• [WHAT YOU ARE ASKED TO DO]:
The answer must be the complete listing, copied exactly.

• [RECORDS TO PROCESS]:
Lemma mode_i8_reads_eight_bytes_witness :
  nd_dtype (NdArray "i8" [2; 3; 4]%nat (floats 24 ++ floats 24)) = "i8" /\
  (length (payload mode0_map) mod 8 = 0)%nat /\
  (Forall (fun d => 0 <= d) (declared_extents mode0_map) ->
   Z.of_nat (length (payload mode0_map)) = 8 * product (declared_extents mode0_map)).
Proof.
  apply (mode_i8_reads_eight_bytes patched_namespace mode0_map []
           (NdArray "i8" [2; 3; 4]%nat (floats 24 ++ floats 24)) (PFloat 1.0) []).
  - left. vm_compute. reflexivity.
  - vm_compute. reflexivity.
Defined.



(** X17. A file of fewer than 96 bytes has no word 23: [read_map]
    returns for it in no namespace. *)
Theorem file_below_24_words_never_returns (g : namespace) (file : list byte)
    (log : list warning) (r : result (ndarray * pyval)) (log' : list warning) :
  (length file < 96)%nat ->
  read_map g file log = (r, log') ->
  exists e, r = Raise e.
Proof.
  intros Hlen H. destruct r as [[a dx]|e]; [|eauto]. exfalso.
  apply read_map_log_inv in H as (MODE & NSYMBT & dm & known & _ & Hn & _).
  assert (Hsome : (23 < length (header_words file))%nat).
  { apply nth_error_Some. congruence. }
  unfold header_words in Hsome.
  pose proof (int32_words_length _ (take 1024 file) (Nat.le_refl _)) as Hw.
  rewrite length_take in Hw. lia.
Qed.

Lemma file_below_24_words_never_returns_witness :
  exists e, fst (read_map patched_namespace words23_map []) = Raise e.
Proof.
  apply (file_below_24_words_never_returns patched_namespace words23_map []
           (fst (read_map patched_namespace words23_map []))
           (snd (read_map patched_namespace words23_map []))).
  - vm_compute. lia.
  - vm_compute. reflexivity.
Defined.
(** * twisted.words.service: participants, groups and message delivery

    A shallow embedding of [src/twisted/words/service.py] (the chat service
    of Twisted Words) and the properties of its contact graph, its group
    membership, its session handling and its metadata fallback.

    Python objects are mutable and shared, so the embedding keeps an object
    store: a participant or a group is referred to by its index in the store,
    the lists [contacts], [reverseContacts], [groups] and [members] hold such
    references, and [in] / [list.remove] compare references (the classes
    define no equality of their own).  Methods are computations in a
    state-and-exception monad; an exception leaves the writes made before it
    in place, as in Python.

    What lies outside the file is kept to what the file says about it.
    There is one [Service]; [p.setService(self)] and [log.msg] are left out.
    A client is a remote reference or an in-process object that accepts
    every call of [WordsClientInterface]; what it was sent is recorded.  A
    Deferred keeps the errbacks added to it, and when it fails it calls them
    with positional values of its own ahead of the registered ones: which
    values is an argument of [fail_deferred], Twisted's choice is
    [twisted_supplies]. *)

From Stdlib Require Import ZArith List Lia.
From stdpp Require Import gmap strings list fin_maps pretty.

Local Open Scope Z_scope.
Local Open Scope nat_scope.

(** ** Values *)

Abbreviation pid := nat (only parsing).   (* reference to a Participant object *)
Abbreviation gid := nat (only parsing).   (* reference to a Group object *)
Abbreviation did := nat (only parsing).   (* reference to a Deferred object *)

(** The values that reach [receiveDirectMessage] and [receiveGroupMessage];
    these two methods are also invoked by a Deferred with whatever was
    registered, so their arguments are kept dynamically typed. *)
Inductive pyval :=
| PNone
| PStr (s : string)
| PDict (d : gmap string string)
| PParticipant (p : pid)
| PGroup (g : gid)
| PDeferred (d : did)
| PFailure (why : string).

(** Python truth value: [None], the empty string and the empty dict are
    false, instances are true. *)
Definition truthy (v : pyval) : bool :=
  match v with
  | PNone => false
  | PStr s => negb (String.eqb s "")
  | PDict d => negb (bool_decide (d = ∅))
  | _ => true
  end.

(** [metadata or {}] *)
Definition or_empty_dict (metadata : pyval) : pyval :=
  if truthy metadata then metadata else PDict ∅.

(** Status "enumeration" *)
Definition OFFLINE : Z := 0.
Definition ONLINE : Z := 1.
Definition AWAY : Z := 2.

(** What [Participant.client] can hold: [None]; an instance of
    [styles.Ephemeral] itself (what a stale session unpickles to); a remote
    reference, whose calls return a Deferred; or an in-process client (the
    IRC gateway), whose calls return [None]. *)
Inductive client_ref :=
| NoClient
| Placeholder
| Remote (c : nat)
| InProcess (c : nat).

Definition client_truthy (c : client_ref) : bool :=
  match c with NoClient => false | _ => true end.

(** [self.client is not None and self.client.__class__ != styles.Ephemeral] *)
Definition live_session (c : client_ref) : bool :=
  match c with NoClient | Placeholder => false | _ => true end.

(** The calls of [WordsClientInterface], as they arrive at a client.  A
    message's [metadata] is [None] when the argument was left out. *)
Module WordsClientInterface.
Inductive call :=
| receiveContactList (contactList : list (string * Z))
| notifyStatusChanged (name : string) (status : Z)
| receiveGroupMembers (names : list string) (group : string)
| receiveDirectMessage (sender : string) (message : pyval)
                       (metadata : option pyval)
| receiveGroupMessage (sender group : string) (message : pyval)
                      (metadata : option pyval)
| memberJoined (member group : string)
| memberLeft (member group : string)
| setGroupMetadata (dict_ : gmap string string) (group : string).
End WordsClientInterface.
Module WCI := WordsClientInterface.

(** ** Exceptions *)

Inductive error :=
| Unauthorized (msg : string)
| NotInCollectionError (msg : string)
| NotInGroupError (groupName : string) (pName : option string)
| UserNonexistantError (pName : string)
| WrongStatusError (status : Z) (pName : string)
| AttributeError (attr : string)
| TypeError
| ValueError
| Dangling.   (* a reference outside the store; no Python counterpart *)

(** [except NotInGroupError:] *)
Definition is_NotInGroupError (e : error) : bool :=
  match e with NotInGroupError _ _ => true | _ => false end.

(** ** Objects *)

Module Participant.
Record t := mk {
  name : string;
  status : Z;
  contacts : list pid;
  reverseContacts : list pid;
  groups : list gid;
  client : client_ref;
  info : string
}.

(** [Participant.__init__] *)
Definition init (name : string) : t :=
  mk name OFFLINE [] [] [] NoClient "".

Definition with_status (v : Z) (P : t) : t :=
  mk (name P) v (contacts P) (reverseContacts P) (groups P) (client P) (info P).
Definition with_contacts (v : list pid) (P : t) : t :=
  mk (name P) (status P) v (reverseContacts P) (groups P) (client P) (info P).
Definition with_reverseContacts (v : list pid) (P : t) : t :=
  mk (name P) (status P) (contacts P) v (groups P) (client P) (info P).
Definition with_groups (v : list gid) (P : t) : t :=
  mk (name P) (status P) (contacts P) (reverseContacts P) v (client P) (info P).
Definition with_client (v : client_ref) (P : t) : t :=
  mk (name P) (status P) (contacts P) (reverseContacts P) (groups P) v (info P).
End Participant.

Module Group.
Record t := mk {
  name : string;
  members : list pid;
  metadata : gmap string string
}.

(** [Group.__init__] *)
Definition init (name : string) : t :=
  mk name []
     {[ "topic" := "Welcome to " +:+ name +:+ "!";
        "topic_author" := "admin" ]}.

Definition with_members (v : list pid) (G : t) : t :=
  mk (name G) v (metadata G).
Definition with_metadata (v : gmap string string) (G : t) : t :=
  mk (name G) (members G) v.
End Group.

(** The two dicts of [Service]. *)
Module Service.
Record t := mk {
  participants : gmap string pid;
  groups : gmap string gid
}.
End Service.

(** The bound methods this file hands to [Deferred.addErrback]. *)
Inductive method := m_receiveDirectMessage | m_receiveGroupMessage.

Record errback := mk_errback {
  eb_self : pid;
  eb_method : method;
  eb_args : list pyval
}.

• [PROBLEM SOLUTION]:
Lemma mode_i8_reads_eight_bytes_witness :
  nd_dtype (NdArray "i8" [2; 3; 4]%nat (floats 24 ++ floats 24)) = "i8" /\
  (length (payload mode0_map) mod 8 = 0)%nat /\
  (Forall (fun d => 0 <= d) (declared_extents mode0_map) ->
   Z.of_nat (length (payload mode0_map)) = 8 * product (declared_extents mode0_map)).
Proof.
  apply (mode_i8_reads_eight_bytes patched_namespace mode0_map []
           (NdArray "i8" [2; 3; 4]%nat (floats 24 ++ floats 24)) (PFloat 1.0) []).
  - left. vm_compute. reflexivity.
  - vm_compute. reflexivity.
Defined.



(** X17. A file of fewer than 96 bytes has no word 23: [read_map]
    returns for it in no namespace. *)
Theorem file_below_24_words_never_returns (g : namespace) (file : list byte)
    (log : list warning) (r : result (ndarray * pyval)) (log' : list warning) :
  (length file < 96)%nat ->
  read_map g file log = (r, log') ->
  exists e, r = Raise e.
Proof.
  intros Hlen H. destruct r as [[a dx]|e]; [|eauto]. exfalso.
  apply read_map_log_inv in H as (MODE & NSYMBT & dm & known & _ & Hn & _).
  assert (Hsome : (23 < length (header_words file))%nat).
  { apply nth_error_Some. congruence. }
  unfold header_words in Hsome.
  pose proof (int32_words_length _ (take 1024 file) (Nat.le_refl _)) as Hw.
  rewrite length_take in Hw. lia.
Qed.

Lemma file_below_24_words_never_returns_witness :
  exists e, fst (read_map patched_namespace words23_map []) = Raise e.
Proof.
  apply (file_below_24_words_never_returns patched_namespace words23_map []
           (fst (read_map patched_namespace words23_map []))
           (snd (read_map patched_namespace words23_map []))).
  - vm_compute. lia.
  - vm_compute. reflexivity.
Defined.
(** * twisted.words.service: participants, groups and message delivery

    A shallow embedding of [src/twisted/words/service.py] (the chat service
    of Twisted Words) and the properties of its contact graph, its group
    membership, its session handling and its metadata fallback.

    Python objects are mutable and shared, so the embedding keeps an object
    store: a participant or a group is referred to by its index in the store,
    the lists [contacts], [reverseContacts], [groups] and [members] hold such
    references, and [in] / [list.remove] compare references (the classes
    define no equality of their own).  Methods are computations in a
    state-and-exception monad; an exception leaves the writes made before it
    in place, as in Python.

    What lies outside the file is kept to what the file says about it.
    There is one [Service]; [p.setService(self)] and [log.msg] are left out.
    A client is a remote reference or an in-process object that accepts
    every call of [WordsClientInterface]; what it was sent is recorded.  A
    Deferred keeps the errbacks added to it, and when it fails it calls them
    with positional values of its own ahead of the registered ones: which
    values is an argument of [fail_deferred], Twisted's choice is
    [twisted_supplies]. *)

From Stdlib Require Import ZArith List Lia.
From stdpp Require Import gmap strings list fin_maps pretty.

Local Open Scope Z_scope.
Local Open Scope nat_scope.

(** ** Values *)

Abbreviation pid := nat (only parsing).   (* reference to a Participant object *)
Abbreviation gid := nat (only parsing).   (* reference to a Group object *)
Abbreviation did := nat (only parsing).   (* reference to a Deferred object *)

(** The values that reach [receiveDirectMessage] and [receiveGroupMessage];
    these two methods are also invoked by a Deferred with whatever was
    registered, so their arguments are kept dynamically typed. *)
Inductive pyval :=
| PNone
| PStr (s : string)
| PDict (d : gmap string string)
| PParticipant (p : pid)
| PGroup (g : gid)
| PDeferred (d : did)
| PFailure (why : string).

(** Python truth value: [None], the empty string and the empty dict are
    false, instances are true. *)
Definition truthy (v : pyval) : bool :=
  match v with
  | PNone => false
  | PStr s => negb (String.eqb s "")
  | PDict d => negb (bool_decide (d = ∅))
  | _ => true
  end.

(** [metadata or {}] *)
Definition or_empty_dict (metadata : pyval) : pyval :=
  if truthy metadata then metadata else PDict ∅.

(** Status "enumeration" *)
Definition OFFLINE : Z := 0.
Definition ONLINE : Z := 1.
Definition AWAY : Z := 2.

(** What [Participant.client] can hold: [None]; an instance of
    [styles.Ephemeral] itself (what a stale session unpickles to); a remote
    reference, whose calls return a Deferred; or an in-process client (the
    IRC gateway), whose calls return [None]. *)
Inductive client_ref :=
| NoClient
| Placeholder
| Remote (c : nat)
| InProcess (c : nat).

Definition client_truthy (c : client_ref) : bool :=
  match c with NoClient => false | _ => true end.

(** [self.client is not None and self.client.__class__ != styles.Ephemeral] *)
Definition live_session (c : client_ref) : bool :=
  match c with NoClient | Placeholder => false | _ => true end.

(** The calls of [WordsClientInterface], as they arrive at a client.  A
    message's [metadata] is [None] when the argument was left out. *)
Module WordsClientInterface.
Inductive call :=
| receiveContactList (contactList : list (string * Z))
| notifyStatusChanged (name : string) (status : Z)
| receiveGroupMembers (names : list string) (group : string)
| receiveDirectMessage (sender : string) (message : pyval)
                       (metadata : option pyval)
| receiveGroupMessage (sender group : string) (message : pyval)
                      (metadata : option pyval)
| memberJoined (member group : string)
| memberLeft (member group : string)
| setGroupMetadata (dict_ : gmap string string) (group : string).
End WordsClientInterface.
Module WCI := WordsClientInterface.

(** ** Exceptions *)

Inductive error :=
| Unauthorized (msg : string)
| NotInCollectionError (msg : string)
| NotInGroupError (groupName : string) (pName : option string)
| UserNonexistantError (pName : string)
| WrongStatusError (status : Z) (pName : string)
| AttributeError (attr : string)
| TypeError
| ValueError
| Dangling.   (* a reference outside the store; no Python counterpart *)

(** [except NotInGroupError:] *)
Definition is_NotInGroupError (e : error) : bool :=
  match e with NotInGroupError _ _ => true | _ => false end.

(** ** Objects *)

Module Participant.
Record t := mk {
  name : string;
  status : Z;
  contacts : list pid;
  reverseContacts : list pid;
  groups : list gid;
  client : client_ref;
  info : string
}.

(** [Participant.__init__] *)
Definition init (name : string) : t :=
  mk name OFFLINE [] [] [] NoClient "".

Definition with_status (v : Z) (P : t) : t :=
  mk (name P) v (contacts P) (reverseContacts P) (groups P) (client P) (info P).
Definition with_contacts (v : list pid) (P : t) : t :=
  mk (name P) (status P) v (reverseContacts P) (groups P) (client P) (info P).
Definition with_reverseContacts (v : list pid) (P : t) : t :=
  mk (name P) (status P) (contacts P) v (groups P) (client P) (info P).
Definition with_groups (v : list gid) (P : t) : t :=
  mk (name P) (status P) (contacts P) (reverseContacts P) v (client P) (info P).
Definition with_client (v : client_ref) (P : t) : t :=
  mk (name P) (status P) (contacts P) (reverseContacts P) (groups P) v (info P).
End Participant.

Module Group.
Record t := mk {
  name : string;
  members : list pid;
  metadata : gmap string string
}.

(** [Group.__init__] *)
Definition init (name : string) : t :=
  mk name []
     {[ "topic" := "Welcome to " +:+ name +:+ "!";
        "topic_author" := "admin" ]}.

Definition with_members (v : list pid) (G : t) : t :=
  mk (name G) v (metadata G).
Definition with_metadata (v : gmap string string) (G : t) : t :=
  mk (name G) (members G) v.
End Group.

(** The two dicts of [Service]. *)
Module Service.
Record t := mk {
  participants : gmap string pid;
  groups : gmap string gid
}.
End Service.

(** The bound methods this file hands to [Deferred.addErrback]. *)
Inductive method := m_receiveDirectMessage | m_receiveGroupMessage.

Record errback := mk_errback {
  eb_self : pid;
  eb_method : method;
  eb_args : list pyval
}.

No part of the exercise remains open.